What you are asked to do: In the entries that follow, find the line containing "(** What [remove_job]"; from there, copy every line exactly through the line containing "log_files w' = log_files w /\".

Records for the exercise:

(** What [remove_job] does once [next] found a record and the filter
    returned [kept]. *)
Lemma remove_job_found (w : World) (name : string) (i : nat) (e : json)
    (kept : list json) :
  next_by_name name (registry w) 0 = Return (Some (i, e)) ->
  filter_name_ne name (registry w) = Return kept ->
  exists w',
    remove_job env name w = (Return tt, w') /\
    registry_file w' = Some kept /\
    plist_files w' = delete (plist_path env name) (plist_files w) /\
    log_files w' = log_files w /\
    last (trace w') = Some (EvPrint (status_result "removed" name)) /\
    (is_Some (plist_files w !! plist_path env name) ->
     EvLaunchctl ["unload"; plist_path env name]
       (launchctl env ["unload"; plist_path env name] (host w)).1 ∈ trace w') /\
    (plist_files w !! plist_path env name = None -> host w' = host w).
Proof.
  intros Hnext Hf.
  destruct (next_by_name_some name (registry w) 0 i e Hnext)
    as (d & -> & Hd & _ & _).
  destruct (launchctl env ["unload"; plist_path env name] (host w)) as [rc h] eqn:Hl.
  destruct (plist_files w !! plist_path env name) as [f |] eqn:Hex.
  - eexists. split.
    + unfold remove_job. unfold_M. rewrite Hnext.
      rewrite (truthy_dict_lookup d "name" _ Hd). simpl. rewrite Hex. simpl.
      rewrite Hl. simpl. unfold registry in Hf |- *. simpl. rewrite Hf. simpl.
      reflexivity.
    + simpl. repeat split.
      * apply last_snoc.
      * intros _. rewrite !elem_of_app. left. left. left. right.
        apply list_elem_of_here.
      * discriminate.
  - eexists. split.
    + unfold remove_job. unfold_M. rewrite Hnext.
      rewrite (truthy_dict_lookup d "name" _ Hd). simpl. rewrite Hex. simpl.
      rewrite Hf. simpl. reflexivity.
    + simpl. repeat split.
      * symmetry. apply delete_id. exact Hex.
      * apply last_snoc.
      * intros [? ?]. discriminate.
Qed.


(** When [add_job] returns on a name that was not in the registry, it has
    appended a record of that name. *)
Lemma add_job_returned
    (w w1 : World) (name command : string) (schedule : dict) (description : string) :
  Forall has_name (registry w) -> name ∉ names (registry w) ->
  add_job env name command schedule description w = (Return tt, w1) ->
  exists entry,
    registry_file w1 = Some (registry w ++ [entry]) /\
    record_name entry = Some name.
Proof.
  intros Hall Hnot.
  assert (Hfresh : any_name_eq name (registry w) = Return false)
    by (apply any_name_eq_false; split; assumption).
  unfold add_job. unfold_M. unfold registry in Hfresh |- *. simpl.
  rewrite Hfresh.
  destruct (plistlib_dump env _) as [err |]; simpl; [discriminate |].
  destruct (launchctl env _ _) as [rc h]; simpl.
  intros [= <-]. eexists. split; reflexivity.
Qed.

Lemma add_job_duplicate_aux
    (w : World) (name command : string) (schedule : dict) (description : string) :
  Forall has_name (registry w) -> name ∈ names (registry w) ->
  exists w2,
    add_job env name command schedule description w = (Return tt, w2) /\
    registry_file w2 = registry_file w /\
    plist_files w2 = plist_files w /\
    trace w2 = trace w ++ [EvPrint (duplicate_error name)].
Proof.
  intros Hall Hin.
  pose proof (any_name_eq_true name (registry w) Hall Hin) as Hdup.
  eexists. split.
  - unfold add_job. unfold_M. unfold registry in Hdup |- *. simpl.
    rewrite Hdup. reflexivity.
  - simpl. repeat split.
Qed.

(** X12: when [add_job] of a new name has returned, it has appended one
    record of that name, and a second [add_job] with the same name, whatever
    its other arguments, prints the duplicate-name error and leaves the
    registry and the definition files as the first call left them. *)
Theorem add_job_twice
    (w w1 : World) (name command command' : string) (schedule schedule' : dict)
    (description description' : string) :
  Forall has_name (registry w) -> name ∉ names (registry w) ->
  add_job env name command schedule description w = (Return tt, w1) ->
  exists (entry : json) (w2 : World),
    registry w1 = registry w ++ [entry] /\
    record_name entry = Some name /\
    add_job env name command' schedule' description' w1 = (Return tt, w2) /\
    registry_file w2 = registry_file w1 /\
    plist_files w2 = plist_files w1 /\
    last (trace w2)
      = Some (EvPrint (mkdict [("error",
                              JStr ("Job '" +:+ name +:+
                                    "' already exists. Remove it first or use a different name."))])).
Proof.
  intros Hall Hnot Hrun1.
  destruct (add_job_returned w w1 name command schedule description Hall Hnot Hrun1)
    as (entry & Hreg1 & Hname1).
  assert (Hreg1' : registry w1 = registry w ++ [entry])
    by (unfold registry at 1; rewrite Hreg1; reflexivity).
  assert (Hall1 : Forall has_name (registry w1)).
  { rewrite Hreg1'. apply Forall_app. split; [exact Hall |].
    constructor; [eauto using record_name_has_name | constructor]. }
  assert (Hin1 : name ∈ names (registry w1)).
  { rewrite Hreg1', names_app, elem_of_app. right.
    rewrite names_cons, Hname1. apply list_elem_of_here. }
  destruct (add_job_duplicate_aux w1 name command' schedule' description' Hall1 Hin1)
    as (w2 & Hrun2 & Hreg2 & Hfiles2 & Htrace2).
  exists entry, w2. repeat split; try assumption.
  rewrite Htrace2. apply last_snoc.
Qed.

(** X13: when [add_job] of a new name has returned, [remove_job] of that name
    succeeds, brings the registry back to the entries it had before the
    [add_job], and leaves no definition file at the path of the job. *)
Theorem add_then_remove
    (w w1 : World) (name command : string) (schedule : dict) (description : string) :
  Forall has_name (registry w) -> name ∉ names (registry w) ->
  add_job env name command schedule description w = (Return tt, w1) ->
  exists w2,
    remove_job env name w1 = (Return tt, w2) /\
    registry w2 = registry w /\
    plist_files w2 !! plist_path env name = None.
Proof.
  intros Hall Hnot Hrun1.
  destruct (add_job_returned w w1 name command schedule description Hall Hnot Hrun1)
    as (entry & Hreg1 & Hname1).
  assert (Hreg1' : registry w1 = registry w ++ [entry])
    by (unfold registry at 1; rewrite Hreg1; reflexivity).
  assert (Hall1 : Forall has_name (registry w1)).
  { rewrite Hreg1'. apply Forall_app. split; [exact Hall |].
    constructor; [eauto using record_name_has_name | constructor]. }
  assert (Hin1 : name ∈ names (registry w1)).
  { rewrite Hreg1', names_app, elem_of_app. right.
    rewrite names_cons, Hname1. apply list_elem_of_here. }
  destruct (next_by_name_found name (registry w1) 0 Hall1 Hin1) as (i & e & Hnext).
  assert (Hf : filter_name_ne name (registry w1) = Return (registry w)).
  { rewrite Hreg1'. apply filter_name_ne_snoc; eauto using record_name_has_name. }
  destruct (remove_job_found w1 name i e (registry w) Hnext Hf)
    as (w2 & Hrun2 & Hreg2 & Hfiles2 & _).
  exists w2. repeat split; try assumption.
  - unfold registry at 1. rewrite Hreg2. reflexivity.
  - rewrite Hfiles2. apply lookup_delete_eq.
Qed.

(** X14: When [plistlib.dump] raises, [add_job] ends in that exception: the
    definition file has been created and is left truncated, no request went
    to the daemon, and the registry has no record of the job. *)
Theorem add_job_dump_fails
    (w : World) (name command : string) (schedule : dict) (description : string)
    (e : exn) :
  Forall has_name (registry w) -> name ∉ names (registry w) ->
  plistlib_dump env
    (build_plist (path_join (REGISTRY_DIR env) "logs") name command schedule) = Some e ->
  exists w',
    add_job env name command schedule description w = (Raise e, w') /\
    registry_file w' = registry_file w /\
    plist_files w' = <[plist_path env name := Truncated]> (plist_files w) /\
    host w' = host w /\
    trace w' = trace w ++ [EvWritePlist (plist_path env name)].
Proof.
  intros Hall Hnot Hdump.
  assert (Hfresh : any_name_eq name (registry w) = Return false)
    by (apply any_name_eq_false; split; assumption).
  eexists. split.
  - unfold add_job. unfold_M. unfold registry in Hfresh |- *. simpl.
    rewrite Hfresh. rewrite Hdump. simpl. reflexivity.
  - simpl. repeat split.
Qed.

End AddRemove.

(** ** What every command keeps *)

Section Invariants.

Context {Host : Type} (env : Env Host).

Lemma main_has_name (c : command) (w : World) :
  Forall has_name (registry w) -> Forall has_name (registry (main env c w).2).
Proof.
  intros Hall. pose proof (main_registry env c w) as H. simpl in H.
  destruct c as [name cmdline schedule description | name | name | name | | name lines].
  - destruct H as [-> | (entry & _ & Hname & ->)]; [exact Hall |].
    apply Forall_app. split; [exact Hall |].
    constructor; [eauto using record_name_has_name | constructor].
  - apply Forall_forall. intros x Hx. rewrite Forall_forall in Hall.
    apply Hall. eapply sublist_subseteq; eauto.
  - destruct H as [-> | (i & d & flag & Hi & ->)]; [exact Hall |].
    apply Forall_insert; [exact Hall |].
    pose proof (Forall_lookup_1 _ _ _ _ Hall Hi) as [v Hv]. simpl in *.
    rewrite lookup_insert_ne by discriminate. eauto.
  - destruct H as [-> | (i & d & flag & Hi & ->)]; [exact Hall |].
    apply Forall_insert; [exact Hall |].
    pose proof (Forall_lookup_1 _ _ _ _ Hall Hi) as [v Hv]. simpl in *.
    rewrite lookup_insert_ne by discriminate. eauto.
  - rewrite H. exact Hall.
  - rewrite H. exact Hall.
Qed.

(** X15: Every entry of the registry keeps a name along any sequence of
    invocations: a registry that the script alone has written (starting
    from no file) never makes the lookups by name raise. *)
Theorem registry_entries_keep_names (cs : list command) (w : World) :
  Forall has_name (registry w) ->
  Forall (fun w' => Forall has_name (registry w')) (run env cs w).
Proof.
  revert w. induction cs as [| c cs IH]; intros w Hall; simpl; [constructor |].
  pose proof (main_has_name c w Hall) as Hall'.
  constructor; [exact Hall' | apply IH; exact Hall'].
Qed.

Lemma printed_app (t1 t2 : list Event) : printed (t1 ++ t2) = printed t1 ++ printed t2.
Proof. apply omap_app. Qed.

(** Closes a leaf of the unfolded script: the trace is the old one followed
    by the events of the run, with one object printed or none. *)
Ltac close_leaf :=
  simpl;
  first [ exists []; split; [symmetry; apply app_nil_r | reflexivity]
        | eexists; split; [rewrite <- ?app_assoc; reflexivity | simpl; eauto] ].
---
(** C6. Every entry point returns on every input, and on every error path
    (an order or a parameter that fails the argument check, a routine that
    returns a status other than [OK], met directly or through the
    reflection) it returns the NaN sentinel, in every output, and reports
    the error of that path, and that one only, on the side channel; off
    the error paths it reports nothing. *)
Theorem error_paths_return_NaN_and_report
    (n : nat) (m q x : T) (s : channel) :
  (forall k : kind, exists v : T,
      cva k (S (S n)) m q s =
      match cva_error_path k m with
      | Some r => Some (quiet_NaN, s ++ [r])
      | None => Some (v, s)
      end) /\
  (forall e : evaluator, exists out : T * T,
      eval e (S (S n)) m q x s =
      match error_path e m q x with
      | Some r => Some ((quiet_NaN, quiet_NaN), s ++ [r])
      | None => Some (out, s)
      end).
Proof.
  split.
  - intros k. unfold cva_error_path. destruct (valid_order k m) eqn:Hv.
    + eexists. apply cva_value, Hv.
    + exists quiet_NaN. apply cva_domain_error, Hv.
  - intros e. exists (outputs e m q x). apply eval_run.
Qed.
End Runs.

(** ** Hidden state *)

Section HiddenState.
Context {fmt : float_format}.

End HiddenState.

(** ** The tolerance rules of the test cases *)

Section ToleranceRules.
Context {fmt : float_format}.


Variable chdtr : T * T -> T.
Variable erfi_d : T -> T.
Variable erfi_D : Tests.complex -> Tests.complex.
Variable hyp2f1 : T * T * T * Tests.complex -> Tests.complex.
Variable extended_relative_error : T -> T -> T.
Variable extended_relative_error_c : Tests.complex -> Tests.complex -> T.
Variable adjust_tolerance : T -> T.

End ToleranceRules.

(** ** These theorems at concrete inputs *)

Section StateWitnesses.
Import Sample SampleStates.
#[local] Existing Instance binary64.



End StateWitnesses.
---
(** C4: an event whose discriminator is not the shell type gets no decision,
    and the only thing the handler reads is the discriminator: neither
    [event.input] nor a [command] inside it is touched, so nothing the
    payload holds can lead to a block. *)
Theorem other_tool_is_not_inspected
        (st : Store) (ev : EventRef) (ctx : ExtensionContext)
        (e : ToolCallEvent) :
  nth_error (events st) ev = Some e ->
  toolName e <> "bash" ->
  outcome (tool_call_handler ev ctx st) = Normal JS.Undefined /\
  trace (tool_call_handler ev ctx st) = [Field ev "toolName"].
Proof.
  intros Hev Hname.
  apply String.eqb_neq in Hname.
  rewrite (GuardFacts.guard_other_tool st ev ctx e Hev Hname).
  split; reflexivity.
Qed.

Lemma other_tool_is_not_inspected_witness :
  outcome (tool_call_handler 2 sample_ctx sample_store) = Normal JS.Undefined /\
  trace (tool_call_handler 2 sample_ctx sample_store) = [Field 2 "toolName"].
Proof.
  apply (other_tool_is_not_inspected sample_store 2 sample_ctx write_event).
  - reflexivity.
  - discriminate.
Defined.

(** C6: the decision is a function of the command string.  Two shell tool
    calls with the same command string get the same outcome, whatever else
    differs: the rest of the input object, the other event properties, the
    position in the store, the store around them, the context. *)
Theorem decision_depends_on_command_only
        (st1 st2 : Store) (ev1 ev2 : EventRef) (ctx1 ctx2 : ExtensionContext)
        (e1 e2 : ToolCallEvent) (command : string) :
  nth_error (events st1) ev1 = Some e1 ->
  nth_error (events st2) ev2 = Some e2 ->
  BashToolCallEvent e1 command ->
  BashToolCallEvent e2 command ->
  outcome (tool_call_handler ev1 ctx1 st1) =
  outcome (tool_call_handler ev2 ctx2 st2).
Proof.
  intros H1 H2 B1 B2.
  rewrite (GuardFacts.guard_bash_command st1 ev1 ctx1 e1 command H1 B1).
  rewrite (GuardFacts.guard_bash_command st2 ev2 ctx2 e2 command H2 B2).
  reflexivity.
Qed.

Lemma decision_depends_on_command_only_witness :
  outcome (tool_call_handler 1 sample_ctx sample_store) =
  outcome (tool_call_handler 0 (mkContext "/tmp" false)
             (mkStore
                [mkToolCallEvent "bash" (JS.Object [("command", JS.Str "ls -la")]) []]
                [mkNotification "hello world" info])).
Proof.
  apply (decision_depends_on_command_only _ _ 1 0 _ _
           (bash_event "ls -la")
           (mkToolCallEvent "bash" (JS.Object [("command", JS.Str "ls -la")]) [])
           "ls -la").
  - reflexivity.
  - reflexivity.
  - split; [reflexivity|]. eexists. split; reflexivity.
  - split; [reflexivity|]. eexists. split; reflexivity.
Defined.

Response box:
(** What [remove_job] does once [next] found a record and the filter
    returned [kept]. *)
Lemma remove_job_found (w : World) (name : string) (i : nat) (e : json)
    (kept : list json) :
  next_by_name name (registry w) 0 = Return (Some (i, e)) ->
  filter_name_ne name (registry w) = Return kept ->
  exists w',
    remove_job env name w = (Return tt, w') /\
    registry_file w' = Some kept /\
    plist_files w' = delete (plist_path env name) (plist_files w) /\
    log_files w' = log_files w /\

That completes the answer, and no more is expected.